(** * pytorch-introduction: the two notebooks, embedded and checked

    [tensor.ipynb] builds tensors and reshapes them; [neuralnet.ipynb] wires
    a model, two data loaders, an optimizer and a scheduler into a training
    and an evaluation loop and saves the result.

    Every number-crunching operation belongs to the framework (torch and
    torchvision), so the framework is an interface here, the class
    [Torch]: its numeric operations are left abstract, and the contract by
    which they touch state (gradient accumulation, gradient mode, random
    generator, files) is written out.  The notebook's own code is embedded
    on top of it, line by line, in an exception-and-state monad whose state
    records every framework call in order. *)

From Stdlib Require Import List Arith NArith Lia Bool String QArith Permutation.
Import ListNotations.

Set Implicit Arguments.
Set Warnings "-abstract-large-number".
Local Open Scope nat_scope.

(* ====================================================================== *)
(** * tensor.ipynb: shapes, views and flatten *)
(* ====================================================================== *)

Module Tensor.

Section Strided.

Context {A : Type}.

(** A dense tensor: a shape, one stride per dimension, and the storage the
    strides index.  Factory functions return contiguous (row-major)
    tensors; [view] and [.T] return tensors over the storage of their
    argument under another shape and other strides. *)
Record tensor : Type := Build_tensor {
  shape : list nat;
  stride : list nat;
  storage : list A
}.

(** Number of elements a shape announces. *)
Definition numel_of (sh : list nat) : nat := fold_right Nat.mul 1 sh.

(** [t.numel()]. *)
Definition numel (t : tensor) : nat := numel_of (shape t).

Definition ndim (t : tensor) : nat := List.length (shape t).

(** The strides of a fresh tensor of shape [sh]: each is the next one times
    the next size, a size of 0 counting as 1. *)
Fixpoint contiguous_strides (sh : list nat) : list nat :=
  match sh with
  | [] => []
  | _ :: sh' =>
      fold_right (fun d acc => Nat.max d 1 * acc) 1 sh' :: contiguous_strides sh'
  end.



(** Offset in the storage of a multi-index under strides, [None] when the
    index is out of bounds or of the wrong rank. *)
Fixpoint strided_offset (sh st idx : list nat) : option nat :=
  match sh, st, idx with
  | [], [], [] => Some 0
  | d :: sh', s :: st', i :: idx' =>
      if i <? d
      then match strided_offset sh' st' idx' with
           | Some o => Some (i * s + o)
           | None => None
           end
      else None
  | _, _, _ => None
  end.

(** [t[i, j, ...]]. *)
Definition item (t : tensor) (idx : list nat) : option A :=
  match strided_offset (shape t) (stride t) idx with
  | Some o => nth_error (storage t) o
  | None => None
  end.

(** What the storage must hold for a shape under strides: nothing when a
    size is 0, else one more than the offset of the last index. *)
Definition extent (sh st : list nat) : nat :=
  fold_right (fun p acc => (fst p - 1) * snd p + acc) 0 (combine sh st).

Definition storage_needed (sh st : list nat) : nat :=
  if numel_of sh =? 0 then 0 else S (extent sh st).

(** One stride per dimension, and a storage that holds every index. *)
Definition well_formed (t : tensor) : Prop :=
  List.length (stride t) = List.length (shape t) /\
  storage_needed (shape t) (stride t) <= List.length (storage t).

(** [torch.ones(shape)], with the element [one] of the dtype. *)
Definition full (sh : list nat) (x : A) : tensor :=
  Build_tensor sh (contiguous_strides sh) (repeat x (numel_of sh)).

_ _ _ _ _

** TASK OBJECTIVE **
Scan the material above for lines that contain the string "embedded", and copy each such line.

** ANSWER TO THIS PROBLEM **
(** * pytorch-introduction: the two notebooks, embedded and checked
    generator, files) is written out.  The notebook's own code is embedded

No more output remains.